In the appendix, we ablated the role of BPE against a uniform tokenizer. This tokenizer builds the library online by choosing two tokens at random from the current library and concatenating them to form a new token. We additionally BPE with WordPiece. Both have been included in the updated manuscript; a direct link to the results is here.

We see that BPE and WordPiece significantly outperform the uniform tokenizer, which indicates that tokenizing action sequences is the main driver of the performance. Note that the uniform tokenizer still outperforms the baseline of not introducing any new tokens during training (Atomic), which further reinforces the claim that action abstraction are helpful for training amortized samplers.

WordPiece performs strongly relative to BPE and will be evaluated on all tasks in the final version.

Thank you for the insightful suggestion, and thank you again for your other comments and questions. We are happy to provide further information if needed.

We thank the reviewer for helpful comments on our work.

“the abstracted high-level actions are interpretable, …” — there is no evidence presented in the paper that illustrates the high-level actions are interpretable.

In Section 6.2, we answer the interpretabilty question indirectly by showing, using various probes, that the learned macro-actions capture some underlying structure in the target distribution. While interpretabiilty is difficult to measure, in Appendix C we show the libraries of learned chunks for all tasks, which exhibit clear patterns consistent with the structure of the environment (see, e.g., discussion in Appendix C.1). We are happy to point to these results more prominently in the main text.

The authors considered two new chunking mechanisms, "ActionPiece-Increment" and "ActionPiece-Replace". Both of them use heuristics to expand action space with temporally extended action sequences. It is unclear how these mechanisms compare to prior chunking mechanisms used in the options/unsupervised skill discovery/hierarchical RL literature (e.g., with variational formualtion [1], with clustering [2].

We thank the reviewer for pointing out specific examples in the literature:

• In [1], the authors learn a generative model that decomposes a sequence of observations into non-overlapping subsequences. They assume the existence of latent temporal abstractions that generate these subsequences and consider the number and length of each subsequence as latent variables, rather than treating them as mere hyperparameters. To achieve this, they introduce a "Binary Subsequence Indicator" variable to switch between temporal abstractions, akin to the termination probability in Options. However, their approach relies on the availability of a dataset and the overhead cost of training the generative model. In contrast, our method directly extracts the most common subsequences online at a negligible computational cost.
• In [2], authors cluster states of the MDP to extract abstract states (macrostates) and they learn options between these macrostates. While their method is similar in that it is conducted online, our approach operates directly in the action space, making it applicable to any environment. Their method, on the other hand, depends on the quality of state embeddings. Additionally, our approach incurs negligible computational cost, whereas theirs requires training the newly mined options.

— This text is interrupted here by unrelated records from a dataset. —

(** X17: [_breakpoint] asks until it is answered [q], [c] or [d], one
    question per line read; it then raises [KeyboardInterrupt] on [q],
    returns on [c], and on [d] prints the box and starts the debugger
    before it returns; when the console ends first it raises [EOFError].
    However it ends, the handler of the signal is afterwards the one that
    was installed before. *)
Theorem breakpoint_asks_and_restores (richoutput : bool) (mysignal : N) (w : world) :
  (forall s, handlers (_breakpoint richoutput mysignal w).2 s = handlers w s)
  /\ (forall junk a rest box,
        stdin w = junk ++ a :: rest ->
        Forall (fun x => ~ (x = lit "q" \/ x = lit "c" \/ x = lit "d")) junk ->
        a = lit "q" \/ a = lit "c" \/ a = lit "d" ->
        _mkbox tracing_activated richoutput = Returns box ->
        (_breakpoint richoutput mysignal w).1
        = (if decide (a = lit "q") then Raises KeyboardInterrupt else Returns tt)
        /\ stdin (_breakpoint richoutput mysignal w).2 = rest
        /\ log (_breakpoint richoutput mysignal w).2
           = log w ++ replicate (S (length junk)) (Prompted question)
             ++ (if decide (a = lit "d") then [Printed box; SetTrace] else []))
  /\ (Forall (fun x => ~ (x = lit "q" \/ x = lit "c" \/ x = lit "d")) (stdin w) ->
      (_breakpoint richoutput mysignal w).1 = Raises EOFError).
Proof.
  unfold _breakpoint.
  set (body := bind ask_loop
                 (fun answer =>
                    if decide (answer = lit "d") then
                      bind (of_outcome (_mkbox tracing_activated richoutput)) (fun box =>
                      bind (emit (Printed box)) (fun _ => emit SetTrace))
                    else ret tt)).
  assert (Hbody : forall w1, handlers (body w1).2 = handlers w1).
  { intros w1. unfold body, bind, ask_loop.
    destruct (ask (stdin w1) []) as [[o rest] asked].
    destruct o as [answer|e]; [|done].
    destruct (decide (answer = lit "d")); [|done].
    unfold of_outcome. destruct (_mkbox tracing_activated richoutput); done. }
  destruct (signal_handler_restores mysignal SIG_IGN body w Hbody) as (Ho & Hin & Hlog & Hh).
  split; [done|]. rewrite Ho, Hin, Hlog. clear Ho Hin Hlog Hh Hbody.
  unfold body, bind, ask_loop. cbn [stdin log handlers]. split.
  - intros junk a rest box Hw Hjunk Ha Hbox. rewrite Hw, (ask_decisive junk a rest [] Hjunk Ha).
    destruct (decide (a = lit "q")) as [->|Hq].
    { cbn [fst snd stdin log].
      rewrite decide_False by (intros H; vm_compute in H; discriminate H).
      by rewrite app_nil_r. }
    destruct (decide (a = lit "d")) as [->|Hd].
    + unfold of_outcome, emit. rewrite Hbox. cbn [fst snd stdin log handlers].
      by rewrite <- !app_assoc.
    + cbn [fst snd stdin log ret]. by rewrite app_nil_r.
  - intros Hjunk. rewrite (ask_eof _ [] Hjunk). done.
Qed.

Lemma breakpoint_asks_and_restores_witness :
  (_breakpoint false 2 (mk_world (fun _ => Callable 7) [lit "x"; lit "c"; lit "d"] [])).1
  = Returns tt
  /\ stdin (_breakpoint false 2 (mk_world (fun _ => Callable 7) [lit "x"; lit "c"; lit "d"] [])).2
     = [lit "d"]
  /\ log (_breakpoint false 2 (mk_world (fun _ => Callable 7) [lit "x"; lit "c"; lit "d"] [])).2
     = [Prompted question; Prompted question].
Proof.
  edestruct (proj1 (proj2 (breakpoint_asks_and_restores false 2
               (mk_world (fun _ => Callable 7) [lit "x"; lit "c"; lit "d"] [])))
               [lit "x"] (lit "c") [lit "d"]) as (H1 & H2 & H3).
  - reflexivity.
  - repeat constructor. vm_compute. intros [H|[H|H]]; discriminate H.
  - right. by left.
  - reflexivity.
  - split; [exact H1|]. split; [exact H2 | exact H3].
Defined.

Lemma options_get_set {V} (k k' : str) (v : V) (d : dict V) :
  dict_get k (dict_set k' v d) = if decide (k = k') then Some v else dict_get k d.
Proof.
  induction d as [|[k0 v0] d IH]; simpl.
  - done.
  - destruct (decide (k' = k0)) as [->|Hne]; simpl.
    + destruct (decide (k = k0)); done.
    + destruct (decide (k = k0)) as [->|]; [by rewrite decide_False|]. done.
Qed.

Lemma dict_get_app {V} (k : str) (d1 d2 : dict V) :
  dict_get k (d1 ++ d2)
  = match dict_get k d1 with Some v => Some v | None => dict_get k d2 end.
Proof.
  induction d1 as [|[k1 v1] d1 IH]; simpl; [done|]. by destruct (decide (k = k1)).
Qed.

In general, our method differs from existing literature by focusing on abstractions in the context of amortized sampling. We target environments where high-reward states exhibit clear repeating substructures. Moreover, we extract abstractions online using BPE, which incurs negligible cost and facilitates quick adaptation during training, thanks to our action encoder that can generate embeddings for any sequence of actions making up a macro-action, even one not previously seen.